[Stored data]
(* ===== verification/Base64.v ===== *)
(** * Base64 decoding (libmicrohttpd/src/microhttpd/base64.c)

    The decoder of the basic authentication header, with its digit table and
    its output buffer, against the encoding of RFC 4648. *)

From S2P Require Import Prelude.

(** ** The decoder *)

(** Entries are [char]s: 62 and 63 for the two symbols, -1 for the padding
    character. *)
Definition base64_digits : list Z :=
  replicate 43 0 ++ [62; 0; 0; 0; 63; 52; 53; 54; 55; 56; 57; 58; 59; 60; 61; 0; 0; 0; -1; 0; 0; 0;
   0; 1; 2; 3; 4; 5; 6; 7; 8; 9; 10; 11; 12; 13; 14; 15; 16; 17; 18; 19; 20; 21; 22; 23; 24; 25;
   0; 0; 0; 0; 0; 0;
   26; 27; 28; 29; 30; 31; 32; 33; 34; 35; 36; 37; 38; 39; 40; 41; 42; 43; 44; 45; 46; 47; 48; 49; 50; 51]
  ++ replicate 132 0.

(** [base64_digits[(unsigned char) c]]. *)
Definition base64_digit (c : Z) : option Z := deref_at base64_digits (Z.to_nat c).

(** The three bytes made of four digits.  The digit of the padding is -1; its
    left shift is taken to be that of two's complement. *)
Definition b64_byte1 (a b : Z) : Z := u8 (Z.lor (Z.shiftl a 2) (Z.shiftr (Z.land b 48) 4)).

Definition b64_byte2 (b c : Z) : Z := u8 (Z.lor (Z.shiftl (Z.land b 15) 4) (Z.shiftr (Z.land c 60) 2)).

Definition b64_byte3 (c d : Z) : Z := u8 (Z.lor (Z.shiftl (Z.land c 3) 6) d).

(** [while ( *src )]: the buffer and the position [dest] in it. *)
Fixpoint base64_loop (src : bytes) (buf : bytes) (dest : Z) : option (bytes * Z) :=
  match src with
  | [] => None
  | c0 :: rest =>
      if c0 =? 0 then Some (buf, dest)
      else
        match rest with
        | c1 :: c2 :: c3 :: src' =>
            a ← base64_digit c0;
            b ← base64_digit c1;
            c ← base64_digit c2;
            d ← base64_digit c3;
            buf ← mem_write buf dest [b64_byte1 a b];
            if c =? -1 then Some (buf, dest + 1)
            else
              buf ← mem_write buf (dest + 1) [b64_byte2 b c];
              if d =? -1 then Some (buf, dest + 2)
              else
                buf ← mem_write buf (dest + 2) [b64_byte3 c d];
                base64_loop src' buf (dest + 3)
        | _ => None
        end
  end.

(** The decoded buffer; the inner [None] is the null pointer.  [malloc]
    returns a fresh object of the given size with arbitrary contents, or
    fails. *)
Definition BASE64Decode (malloc : Z -> option bytes) (src : bytes) : option (option bytes) :=
  in_len ← strlen src;
  if negb ((in_len mod 4) =? 0)%nat then Some None
  else
    match malloc (Z.of_nat (in_len / 4 * 3 + 1)) with
    | None => Some None
    | Some result =>
        '(result, dest) ← base64_loop src result 0;
        result ← mem_write result dest [0];
        Some (Some result)
    end.

(** ** RFC 4648 *)

Module RFC4648.

Definition alphabet : bytes :=
  str "ABCDEFGHIJKLMNOPQRSTUVWXYZabcdefghijklmnopqrstuvwxyz0123456789+/".

Definition symbol (v : Z) : Z := nth (Z.to_nat v) alphabet 0.

Definition pad : Z := 61.

Fixpoint encode (m : bytes) : bytes :=
  match m with
  | [] => []
  | [x] => [symbol (x / 4); symbol (x mod 4 * 16); pad; pad]
  | [x; y] => [symbol (x / 4); symbol (x mod 4 * 16 + y / 16); symbol (y mod 16 * 4); pad]
  | x :: y :: z :: m' =>
      symbol (x / 4) :: symbol (x mod 4 * 16 + y / 16) :: symbol (y mod 16 * 4 + z / 64)
      :: symbol (z mod 64) :: encode m'
  end.

End RFC4648.

(** ** The digits *)

Definition sextets : list Z := Z.of_nat <$> seq 0 64.

Lemma elem_sextets v : 0 <= v < 64 -> v ∈ sextets.
Proof.
  intros. apply list_elem_of_fmap. exists (Z.to_nat v). split; [lia|]. apply elem_of_seq. lia.
Qed.

(** Decide a property of every sextet by evaluation. *)
Lemma all_sextets (P : Z -> bool) v : forallb P sextets = true -> 0 <= v < 64 -> P v = true.
Proof. intros HP Hv. by apply (proj1 (forallb_forall P sextets) HP), list_elem_of_In, elem_sextets. Qed.

Lemma symbol_digit v :
  0 <= v < 64 -> base64_digit (RFC4648.symbol v) = Some v /\ 0 < RFC4648.symbol v < 128.
Proof.
  intros Hv.
  assert (bool_decide (base64_digit (RFC4648.symbol v) = Some v) && (0 <? RFC4648.symbol v)
          && (RFC4648.symbol v <? 128) = true) as H.
  { revert v Hv. refine (λ v, all_sextets (λ v, _) v _). vm_compute. reflexivity. }
  rewrite !andb_true_iff, bool_decide_eq_true, !Z.ltb_lt in H. tauto.
Qed.

Lemma b64_bytes_arith a b :
  0 <= a < 64 -> 0 <= b < 64 ->
  b64_byte1 a b = a * 4 + b / 16 /\ b64_byte2 a b = a mod 16 * 16 + b / 4
  /\ b64_byte3 a b = a mod 4 * 64 + b.
Proof.
  intros Ha Hb.
  assert ((b64_byte1 a b =? a * 4 + b / 16) && (b64_byte2 a b =? a mod 16 * 16 + b / 4)
          && (b64_byte3 a b =? a mod 4 * 64 + b) = true) as H.
  { revert b Hb. refine (λ b, all_sextets (λ b, _) b _). revert a Ha.
    refine (λ a, all_sextets (λ a, _) a _). vm_compute. reflexivity. }
  rewrite !andb_true_iff, !Z.eqb_eq in H. tauto.
Qed.

Lemma base64_digit_total c : 0 <= c < 255 -> ∃ v, base64_digit c = Some v.
Proof.
  intros Hc. destruct (base64_digit c) eqn:E; [eauto|].
  unfold base64_digit, deref_at in E. apply lookup_ge_None in E.
  change (length base64_digits) with 255%nat in E. lia.
Qed.

(** ** What the loop writes *)

Definition digit_of (c : Z) : Z := default 0 (base64_digit c).

(** The bytes decoded from a string of complete groups. *)
Fixpoint decoded (s : bytes) : bytes :=
  match s with
  | c0 :: c1 :: c2 :: c3 :: s' =>
      let a := digit_of c0 in
      let b := digit_of c1 in
      let c := digit_of c2 in
      let d := digit_of c3 in
      b64_byte1 a b :: (if c =? -1 then [] else b64_byte2 b c :: (if d =? -1 then [] else b64_byte3 c d :: decoded s'))
  | _ => []
  end.

Lemma base64_digit_of c : 0 <= c < 255 -> base64_digit c = Some (digit_of c).
Proof. intros Hc. unfold digit_of. by destruct (base64_digit_total c Hc) as [v ->]. Qed.

(** Writing the next byte of the output. *)
Lemma b64_write (p x : bytes) dest v :
  dest = Z.of_nat (length p) -> (0 < length x)%nat ->
  mem_write (p ++ x) dest [v] = Some ((p ++ [v]) ++ drop 1 x).
Proof.
  intros -> Hx. destruct x as [|y x]; simpl in Hx; [lia|].
  change (y :: x) with ([y] ++ x). rewrite (mem_write_mid p [y] x [v]) by done.
  by rewrite <- app_assoc.
Qed.

Lemma base64_loop_decoded n s r p x :
  length s = (4 * n)%nat -> no_nul s -> Forall (λ c, 0 <= c < 255) s -> (3 * n < length x)%nat ->
  base64_loop (s ++ 0 :: r) (p ++ x) (Z.of_nat (length p))
  = Some (p ++ decoded s ++ drop (length (decoded s)) x, Z.of_nat (length (p ++ decoded s)))
  /\ (length (decoded s) <= 3 * n)%nat.
Proof.
  revert s p x. induction n as [|n IH]; intros s p x Hs Hn Hb Hx.
  - destruct s; [|simpl in Hs; lia]. simpl. by rewrite drop_0, app_nil_r.
  - destruct s as [|c0 [|c1 [|c2 [|c3 s]]]]; simpl in Hs; try lia.
    apply no_nul_cons in Hn as [H0 Hn]. do 3 (apply no_nul_cons in Hn as [_ Hn]).
    rewrite !Forall_cons in Hb. destruct Hb as (B0 & B1 & B2 & B3 & Hb).
    simpl app. cbn [base64_loop decoded]. destruct (Z.eqb_spec c0 0); [lia|].
    rewrite !base64_digit_of by done. cbn [mbind option_bind].
    set (a := digit_of c0). set (b := digit_of c1). set (c := digit_of c2). set (d := digit_of c3).
    rewrite b64_write by lia. cbn [mbind option_bind].
    destruct (c =? -1).
    { simpl length. rewrite <- !app_assoc. simpl. split; [|lia]. do 2 f_equal. rewrite length_app. simpl. lia. }
    rewrite b64_write by (rewrite ?length_app, ?length_drop; simpl; lia). cbn [mbind option_bind].
    destruct (d =? -1).
    { simpl length. rewrite drop_drop, <- !app_assoc. simpl. split; [|lia]. do 2 f_equal. rewrite length_app. simpl. lia. }
    rewrite b64_write by (rewrite ?length_app, ?length_drop; simpl; lia). cbn [mbind option_bind].
    rewrite !drop_drop. change (1 + (1 + 1))%nat with 3%nat.
    replace (Z.of_nat (length p) + 3) with
      (Z.of_nat (length (((p ++ [b64_byte1 a b]) ++ [b64_byte2 b c]) ++ [b64_byte3 c d])))
      by (rewrite !length_app; simpl; lia).
    destruct (IH s (((p ++ [b64_byte1 a b]) ++ [b64_byte2 b c]) ++ [b64_byte3 c d]) (drop 3 x)) as [-> Hl];
      [lia|done|done|rewrite length_drop; lia|].
    simpl length. rewrite <- !app_assoc, drop_drop. simpl. split; [done|lia].
Qed.

(** [malloc] delivers objects of the requested size. *)
Definition malloc_sized (malloc : Z -> option bytes) : Prop :=
  forall n m, 0 <= n -> malloc n = Some m -> Z.of_nat (length m) = n.

Lemma BASE64Decode_spec malloc s r :
  malloc_sized malloc -> no_nul s -> Forall (λ c, 0 <= c < 255) s ->
  BASE64Decode malloc (s ++ 0 :: r)
  = Some (if ((length s mod 4) =? 0)%nat then
            (λ buf, decoded s ++ 0 :: drop (S (length (decoded s))) buf)
              <$> malloc (Z.of_nat (length s / 4 * 3 + 1))
          else None).
Proof.
  intros Hm Hn Hb. unfold BASE64Decode. rewrite strlen_no_nul by done. cbn [mbind option_bind].
  destruct (Nat.eqb_spec (length s mod 4) 0) as [E|E]; cbn [negb]; [|done].
  destruct (malloc _) as [buf|] eqn:Em; cbn [fmap option_fmap option_map]; [|done]. apply Hm in Em; [|lia].
  pose proof (Nat.div_mod_eq (length s) 4).
  destruct (base64_loop_decoded (length s / 4) s r [] buf) as [El Hl]; [lia|done|done|lia|].
  cbn [app length] in El. change (Z.of_nat 0) with 0 in El. rewrite El. cbn [mbind option_bind].
  rewrite b64_write by (rewrite ?length_drop; lia). cbn [mbind option_bind].
  rewrite drop_drop, <- app_assoc. repeat f_equal. lia.
Qed.

(** ** Decoding inverts the encoding *)

Lemma bytes3_ind (P : bytes -> Prop) :
  P [] -> (forall x, P [x]) -> (forall x y, P [x; y]) ->
  (forall x y z m, P m -> P (x :: y :: z :: m)) -> forall m, P m.
Proof.
  intros H0 H1 H2 H3. fix IH 1. intros [|x [|y [|z m]]]; [done|apply H1|apply H2|]. apply H3, IH.
Qed.

Lemma digit_of_symbol v : 0 <= v < 64 -> digit_of (RFC4648.symbol v) = v.
Proof. intros Hv. unfold digit_of. by rewrite (proj1 (symbol_digit v Hv)). Qed.

Lemma digit_of_pad : digit_of RFC4648.pad = -1.
Proof. reflexivity. Qed.

Ltac sextet := Z.to_euclidean_division_equations; lia.

Lemma decoded_encode m : Forall is_byte m -> decoded (RFC4648.encode m) = m.
Proof.
  unfold is_byte. induction m as [|x|x y|x y z m IH] using bytes3_ind; intros Hm; [done|..];
    rewrite !Forall_cons in Hm; cbn [RFC4648.encode decoded]; rewrite ?digit_of_pad.
  - rewrite !digit_of_symbol by sextet. cbn -[b64_byte1]. f_equal.
    rewrite (proj1 (b64_bytes_arith (x / 4) (x mod 4 * 16) ltac:(sextet) ltac:(sextet))). sextet.
  - rewrite !digit_of_symbol by sextet. destruct (Z.eqb_spec (y mod 16 * 4) (-1)); [sextet|]. cbn -[b64_byte1 b64_byte2].
    rewrite (proj1 (b64_bytes_arith (x / 4) (x mod 4 * 16 + y / 16) ltac:(sextet) ltac:(sextet))).
    rewrite (proj1 (proj2 (b64_bytes_arith (x mod 4 * 16 + y / 16) (y mod 16 * 4) ltac:(sextet) ltac:(sextet)))).
    f_equal; [sextet|]. f_equal. sextet.
  - rewrite !digit_of_symbol by sextet.
    destruct (Z.eqb_spec (y mod 16 * 4 + z / 64) (-1)); [sextet|].
    destruct (Z.eqb_spec (z mod 64) (-1)); [sextet|].
    rewrite (proj1 (b64_bytes_arith (x / 4) (x mod 4 * 16 + y / 16) ltac:(sextet) ltac:(sextet))).
    rewrite (proj1 (proj2 (b64_bytes_arith (x mod 4 * 16 + y / 16) (y mod 16 * 4 + z / 64) ltac:(sextet) ltac:(sextet)))).
    rewrite (proj2 (proj2 (b64_bytes_arith (y mod 16 * 4 + z / 64) (z mod 64) ltac:(sextet) ltac:(sextet)))).
    rewrite IH by tauto. f_equal; [sextet|]. f_equal; [sextet|]. f_equal. sextet.
Qed.

Lemma encode_wf m :
  Forall is_byte m ->
  Forall (λ c, 0 < c < 255) (RFC4648.encode m) /\ (length (RFC4648.encode m) mod 4 = 0)%nat
  /\ (length m <= length (RFC4648.encode m) / 4 * 3)%nat.
Proof.
  unfold is_byte. induction m as [|x|x y|x y z m IH] using bytes3_ind; intros Hm; [by repeat constructor; simpl|..];
    rewrite !Forall_cons in Hm; cbn [RFC4648.encode].
  - rewrite !Forall_cons. pose proof (symbol_digit (x / 4) ltac:(sextet)).
    pose proof (symbol_digit (x mod 4 * 16) ltac:(sextet)). simpl. unfold RFC4648.pad. by split_and!; lia || constructor.
  - rewrite !Forall_cons. pose proof (symbol_digit (x / 4) ltac:(sextet)).
    pose proof (symbol_digit (x mod 4 * 16 + y / 16) ltac:(sextet)).
    pose proof (symbol_digit (y mod 16 * 4) ltac:(sextet)). simpl. unfold RFC4648.pad. by split_and!; lia || constructor.
  - destruct IH as (H1 & H2 & H3); [tauto|]. rewrite !Forall_cons.
    pose proof (symbol_digit (x / 4) ltac:(sextet)).
    pose proof (symbol_digit (x mod 4 * 16 + y / 16) ltac:(sextet)).
    pose proof (symbol_digit (y mod 16 * 4 + z / 64) ltac:(sextet)).
    pose proof (symbol_digit (z mod 64) ltac:(sextet)).
    cbn [length]. set (l := length (RFC4648.encode m)) in *.
    replace (S (S (S (S l))))%nat with (1 * 4 + l)%nat by lia.
    rewrite Nat.div_add_l by lia. rewrite (Nat.add_comm (1 * 4)), Nat.Div0.mod_add.
    split_and!; try lia; try done.
Qed.

(** ** Theorems *)

(** On every C string without the byte 255 the decoder stays inside its
    table and its output buffer, refuses lengths that are not a multiple of
    four (and a failed allocation) with the null pointer, and otherwise
    delivers the decoded groups up to the first padding, terminated. *)
Theorem BASE64Decode_correct malloc s r :
  malloc_sized malloc -> no_nul s -> Forall (λ c, 0 <= c < 255) s ->
  BASE64Decode malloc (s ++ 0 :: r)
  = Some (if ((length s mod 4) =? 0)%nat then
            (λ buf, decoded s ++ 0 :: drop (S (length (decoded s))) buf)
              <$> malloc (Z.of_nat (length s / 4 * 3 + 1))
          else None).
Proof. apply BASE64Decode_spec. Qed.

Definition malloc_zeroed (n : Z) : option bytes := Some (replicate (Z.to_nat n) 0).

Lemma malloc_zeroed_sized : malloc_sized malloc_zeroed.
Proof. intros n m Hn [= <-]. rewrite length_replicate. lia. Qed.

Lemma BASE64Decode_correct_witness :
  BASE64Decode malloc_zeroed (str "dTpwdw==" ++ [0; 9]) = Some (Some (str "u:pw" ++ [0; 0; 0])).
Proof.
  rewrite (BASE64Decode_correct malloc_zeroed (str "dTpwdw==") [9] malloc_zeroed_sized);
    [reflexivity|apply (bool_decide_unpack _); reflexivity..].
Defined.

(** Decoding inverts RFC 4648 encoding: from the encoding of any byte
    string the decoder rebuilds exactly those bytes and their terminator. *)
Theorem base64_roundtrip malloc m r buf :
  malloc_sized malloc -> Forall is_byte m ->
  malloc (Z.of_nat (length (RFC4648.encode m) / 4 * 3 + 1)) = Some buf ->
  BASE64Decode malloc (RFC4648.encode m ++ 0 :: r) = Some (Some (m ++ 0 :: drop (S (length m)) buf)).
Proof.
  intros Hm Hb Hbuf. destruct (encode_wf m Hb) as (H1 & H2 & _).
  rewrite BASE64Decode_spec; [|done|eapply Forall_impl; [exact H1|]; simpl; lia..].
  by rewrite H2, Hbuf, decoded_encode.
Qed.

Lemma base64_roundtrip_witness :
  BASE64Decode malloc_zeroed (RFC4648.encode [117; 58; 0; 255] ++ [0]) = Some (Some [117; 58; 0; 255; 0; 0; 0]).
Proof.
  rewrite (base64_roundtrip malloc_zeroed [117; 58; 0; 255] [] (replicate 7 0) malloc_zeroed_sized);
    [reflexivity|apply (bool_decide_unpack _); reflexivity|reflexivity].
Defined.

(** The digit table has 255 entries, so the byte 255 of a client's header
    is looked up behind its end: on a string of complete groups that starts
    with that byte, decoding is an out-of-bounds read. *)
Theorem base64_table_overrun malloc c1 c2 c3 s r buf :
  no_nul (255 :: c1 :: c2 :: c3 :: s) -> (length s mod 4 = 0)%nat ->
  malloc (Z.of_nat (length s / 4 * 3 + 4)) = Some buf ->
  BASE64Decode malloc ((255 :: c1 :: c2 :: c3 :: s) ++ 0 :: r) = None.
Proof.
  intros Hn Hl Hm. unfold BASE64Decode. rewrite strlen_no_nul by done. cbn [mbind option_bind length].
  replace (S (S (S (S (length s)))))%nat with (1 * 4 + length s)%nat by lia.
  rewrite Nat.div_add_l by lia. rewrite (Nat.add_comm (1 * 4)), Nat.Div0.mod_add, Hl. cbn [Nat.eqb negb].
  by replace ((1 + length s / 4) * 3 + 1)%nat with (length s / 4 * 3 + 4)%nat by lia; rewrite Hm.
Qed.

Lemma base64_table_overrun_witness : BASE64Decode malloc_zeroed ([255; 65; 65; 65] ++ [0]) = None.
Proof.
  apply (base64_table_overrun malloc_zeroed 65 65 65 [] [] (replicate 4 0));
    [apply (bool_decide_unpack _); reflexivity|reflexivity|reflexivity].
Defined.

* Work item:
Search the entries above for the word "Hbuf", and copy every line where it occurs.

* Output for this exercise:
  intros Hm Hb Hbuf. destruct (encode_wf m Hb) as (H1 & H2 & _).
  by rewrite H2, Hbuf, decoded_encode.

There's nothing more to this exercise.